Wow, it seems to me a good idea.

>>>> * Foreign Key constraint(2)
>>>>
>>>> FK is implemented as a trigger which internally uses SELECT/UPDATE/DELETE.
>>>> If associated tuples are filtered out, it breaks reference integrity.
>>>> So, we have to apply special care. In SE-PgSQL case, it raises an error
>>>> instead of filtering during FK checks. And, row-level security hook is
>>>> called at the last for each tuples, unlike normal cases.
>>> Perfecting referential integrity here seems like a pretty tough
>>> problem, but it's likely not necessary to solve it in order to get an
>>> implementation of row-level security that is useful for some purposes.
>> Is the approach in SE-PgSQL suitable for the issue?
>> It can prevent to update/delete tuple referenced by invisible tuples.
>>
>> We have two modes in row-level security.
>> The first is filtering-mode. It applies security policy function prior
>> to any other user given conditions, and filters out violated tuples from
>> the result set.
>> The second is aborting-mode. It is only used by internal stuff which does
>> not provide any malicious function in the condition. It applies security
>> policy function next to all the WHERE clause, and raises an error if the
>> query tries to refer violated tuples.
> 
> Hmm... the idea of having two modes doesn't sound right off the top of
> my head.  But I think we have a long time before we need worry about
> this.  We have neither SE-PostgreSQL nor RLS in core, nor are either
> one anywhere close to being merged.  So worrying about how the two
> will interact when we have both is putting the cart before the horse.
> A lot can change between now and then.

IIRC, I've not gotten any opposition about this two-modes design.
Most of arguments about RLS were information leaks via covert-channels
which allows us to estimate an existence of invisible PK/FK.
But we don't define it as a problem to be resolved.

Thanks,
-- 
OSS Platform Development Division, NEC
KaiGai Kohei <kaigai@ak.jp.nec.com>

Re: Row-Level Security

От

KaiGai Kohei

Дата:

14 декабря 2009 г., 04:59:17

One more issue I found.

What row-level policy should be applied on inherited tables?

If inconsistent policy is applied on the parent and child table,
we can see different result set, although a part of result set
in the parent table come from the child table.

My idea is to copy row-level policies to inherited tables from the
parent table.

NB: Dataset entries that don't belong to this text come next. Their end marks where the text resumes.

Lemma save_wp m s l r : np_ok m (np_app s) l r → kernel_ok (np_world s) → wp notepad_save (λ _ s',
  np_ok m (np_app s') l r ∧ goes_on (np_world s) (np_world s') ∧
  np_app s' = set_np_dirty (np_dirty (np_app s) && negb (np_saved (np_app s'))) (set_np_saved (np_saved (np_app s')) (np_app s)) ∧
  (np_saved (np_app s') = true → ∀ str, text_in (np_path (np_app s)) str → path_plain (np_world s) str → file_has (np_world s') str (l ++ r)) ∧
  (files_work (np_world s) → ∀ str, text_in (np_path (np_app s)) str → room_for (np_world s) str (Z.of_nat (length (l ++ r))) → np_saved (np_app s') = true)) s.
Proof.
  destruct s as [n k]. cbn. intros [Hw Ht [str Hp] Hps] Hk. pose proof (nt_bound _ _ _ Ht) as Hb. pose proof Ht as [[rest Eb] Es Eu Ec El]. unfold notepad_save.
  do 3 go. unfold id. go. apply wp_zoom. cbn. eapply wp_mono; [apply (write_file_law _ str); [done|rewrite El; lia|rewrite El, Es; lia|done|done]|].
  intros ok k1 (Hg & Hw1 & Hlive). do 3 go. assert (Htx : ∀ d v, np_ok m (set_np_dirty d (set_np_saved v n)) l r).
  { intros d v. split; cbn; [done|by eapply np_text_rest|by exists str|done]. }
  assert (Etk : take (Z.to_nat (np_length n)) (np_buffer n) = l ++ r).
  { rewrite El, Eb, Nat2Z.id, app_assoc, take_app_length' by (rewrite length_app; lia). done. }
  destruct ok; [do 3 go|]; (eapply serial_wp; [by apply c_line_text|by destruct Hg|]); intros k2 Hg2 Hs2; cbn; rewrite ?andb_false_r, ?andb_true_r.
  - split; [apply Htx|]. split; [by eapply goes_on_trans|].
    split; [done|]. split; [|done]. intros _ str' Hp' Hpl. assert (str' = str) as -> by (destruct Hp as [E _], Hp' as [E' _]; congruence).
    apply Hs2. rewrite <- Etk. by apply Hw1.
  - split; [destruct n; exact (Htx _ false)|]. split; [by eapply goes_on_trans|]. split; [by destruct n|]. split; [done|]. intros Hf str' Hp' Hr.
    assert (str' = str) as -> by (destruct Hp as [E _], Hp' as [E' _]; congruence). apply Hlive; [done|]. rewrite El. by rewrite length_app in Hr.
Qed.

We can additional row-level policy on the inherited
tables, but all the condition is chained by AND, so here is no
inconsistency.
Even if the inherited table has multiple parents, all the row-level
policies shall be applied, so here is no inconsistency.
(Needless to say, child table have same columns, so we can apply
same row-level policies.)

Thanks,
-- 
OSS Platform Development Division, NEC
KaiGai Kohei <kaigai@ak.jp.nec.com>

Re: Row-Level Security

От

Robert Haas

Дата:

14 декабря 2009 г., 07:18:53

2009/12/14 KaiGai Kohei <kaigai@ak.jp.nec.com>:
> Robert Haas wrote:
>>>>> One point. MAC is "mandatory", so the table owner should not be able to
>>>>> control whether row-level checks are applied, or not.
>>>>> So, I used a special purpose system column to represent security label.
>>>>> It is generated for each tables, and no additional storage consumption
>>>>> when MAC feature is disabled.
>>>> My current feeling is that a special-purpose system column is not the
>>>> best approach.  I don't see what we gain by doing it that way.  Even
>>>> in an SE-PostgreSQL environment, row-level security might not be
>>>> desired on every table - after all, we've been told that SE-PostgreSQL
>>>> is useful without any row-level security AT ALL, so it's not hard to
>>>> think there could be environments where only some tables need to
>>>> protected.  So I think we want to have a way to turn it on and off on
>>>> a per-table basis.
>>>>
>>>> Of course, as you point out, we have to make sure that anyone who
>>>> tries to turn RLS on or off for a particular table is authorized to
>>>> perform that operation.  But that's a separate problem which is I
>>>> don't think has much to do with row-level security.
>>> Yes, it is a separate problem not to be concluded at the moment.
>>> (Perhaps, it depends on security model. In DAC, per-table basis is preferable.)
>>
>> Even for MAC, it might be desirable to turn it off on codes tables or
>> the like, to minimize the performance hit.  But we can defer this
>> question to another day.
>
> Yes, I provide sepgsql_row_level guc in my local branch to turn on/off
> its row-level controls. It allows to reduce performance penalty related
> to RLS and reduce storage consumption for security labels. (It requires
> additional sizeof(Oid) bytes for each tuples.)
> The point is this guc option is configurable from the only administrator
> who can edit $PGDATA/postgresql.conf.
>
> But it is an implementation detail not to be concluded at the moment.

Well, that would be a global switch, not per table.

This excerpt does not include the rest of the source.